▶ Problem description
The lines below that include the word "rewrite" are to be reported.
-- Records for processing follows --
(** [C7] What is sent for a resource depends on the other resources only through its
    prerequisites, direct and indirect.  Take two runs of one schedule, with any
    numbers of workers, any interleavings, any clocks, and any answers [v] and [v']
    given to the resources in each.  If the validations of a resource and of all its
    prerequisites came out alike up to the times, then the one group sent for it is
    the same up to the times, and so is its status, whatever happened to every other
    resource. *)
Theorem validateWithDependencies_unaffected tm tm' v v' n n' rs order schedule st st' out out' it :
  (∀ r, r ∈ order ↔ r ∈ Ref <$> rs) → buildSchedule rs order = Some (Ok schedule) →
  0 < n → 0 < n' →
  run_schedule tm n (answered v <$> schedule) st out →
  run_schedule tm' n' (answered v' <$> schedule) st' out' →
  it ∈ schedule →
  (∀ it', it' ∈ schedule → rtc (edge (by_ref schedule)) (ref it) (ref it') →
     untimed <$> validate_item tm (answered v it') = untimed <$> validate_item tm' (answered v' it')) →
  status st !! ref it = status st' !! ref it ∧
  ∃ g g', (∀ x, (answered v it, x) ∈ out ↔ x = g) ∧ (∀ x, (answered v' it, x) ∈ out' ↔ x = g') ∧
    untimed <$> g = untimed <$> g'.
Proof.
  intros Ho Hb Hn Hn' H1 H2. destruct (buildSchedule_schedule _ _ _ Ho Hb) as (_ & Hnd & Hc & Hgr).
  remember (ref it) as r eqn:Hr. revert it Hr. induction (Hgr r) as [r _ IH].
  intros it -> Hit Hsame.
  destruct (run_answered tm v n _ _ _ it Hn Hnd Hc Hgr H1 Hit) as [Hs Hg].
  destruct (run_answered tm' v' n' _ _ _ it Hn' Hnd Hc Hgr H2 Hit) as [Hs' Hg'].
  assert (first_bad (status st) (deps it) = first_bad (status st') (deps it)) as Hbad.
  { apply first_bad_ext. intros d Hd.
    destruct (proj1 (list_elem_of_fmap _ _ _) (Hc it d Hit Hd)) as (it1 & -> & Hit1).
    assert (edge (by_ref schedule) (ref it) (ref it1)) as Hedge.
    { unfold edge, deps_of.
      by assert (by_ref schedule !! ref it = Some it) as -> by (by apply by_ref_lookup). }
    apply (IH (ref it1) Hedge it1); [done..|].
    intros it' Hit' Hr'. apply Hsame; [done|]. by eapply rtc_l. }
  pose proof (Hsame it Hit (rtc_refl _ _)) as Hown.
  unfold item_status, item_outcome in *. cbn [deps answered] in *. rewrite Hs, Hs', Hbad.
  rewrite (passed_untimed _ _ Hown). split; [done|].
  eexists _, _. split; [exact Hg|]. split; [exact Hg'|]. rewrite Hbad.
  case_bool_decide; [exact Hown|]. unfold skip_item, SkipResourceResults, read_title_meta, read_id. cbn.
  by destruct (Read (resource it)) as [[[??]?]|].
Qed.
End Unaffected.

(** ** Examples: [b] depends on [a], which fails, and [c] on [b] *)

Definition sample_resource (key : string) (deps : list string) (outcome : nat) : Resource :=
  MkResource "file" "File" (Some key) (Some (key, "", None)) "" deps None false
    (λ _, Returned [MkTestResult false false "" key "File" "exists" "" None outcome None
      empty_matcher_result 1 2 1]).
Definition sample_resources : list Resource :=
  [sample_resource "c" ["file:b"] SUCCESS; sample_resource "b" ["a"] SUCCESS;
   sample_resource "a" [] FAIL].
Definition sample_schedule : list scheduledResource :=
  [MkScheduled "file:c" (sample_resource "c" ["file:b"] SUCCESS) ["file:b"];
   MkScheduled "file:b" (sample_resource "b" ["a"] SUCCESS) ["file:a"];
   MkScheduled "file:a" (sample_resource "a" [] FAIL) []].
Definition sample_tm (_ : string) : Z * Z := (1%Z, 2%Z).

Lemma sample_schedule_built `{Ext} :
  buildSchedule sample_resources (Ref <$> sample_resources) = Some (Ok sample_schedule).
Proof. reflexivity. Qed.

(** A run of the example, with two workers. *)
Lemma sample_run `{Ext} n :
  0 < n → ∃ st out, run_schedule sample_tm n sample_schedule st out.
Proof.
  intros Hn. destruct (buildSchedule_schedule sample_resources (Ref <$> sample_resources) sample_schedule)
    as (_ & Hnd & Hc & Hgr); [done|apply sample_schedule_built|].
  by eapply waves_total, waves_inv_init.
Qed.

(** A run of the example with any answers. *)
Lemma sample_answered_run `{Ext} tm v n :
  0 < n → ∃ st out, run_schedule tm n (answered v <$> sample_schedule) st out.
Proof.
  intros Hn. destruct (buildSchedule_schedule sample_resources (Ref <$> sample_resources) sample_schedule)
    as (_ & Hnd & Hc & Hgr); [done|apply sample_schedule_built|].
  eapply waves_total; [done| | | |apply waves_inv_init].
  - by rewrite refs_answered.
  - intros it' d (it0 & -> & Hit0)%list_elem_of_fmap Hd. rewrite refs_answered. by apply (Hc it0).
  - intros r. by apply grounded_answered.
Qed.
-- Records for processing concluded --
▶ Response area
  unfold item_status, item_outcome in *. cbn [deps answered] in *. rewrite Hs, Hs', Hbad.
  rewrite (passed_untimed _ _ Hown). split; [done|].
  eexists _, _. split; [exact Hg|]. split; [exact Hg'|]. rewrite Hbad.
  - by rewrite refs_answered.
  - intros it' d (it0 & -> & Hit0)%list_elem_of_fmap Hd. rewrite refs_answered. by apply (Hc it0).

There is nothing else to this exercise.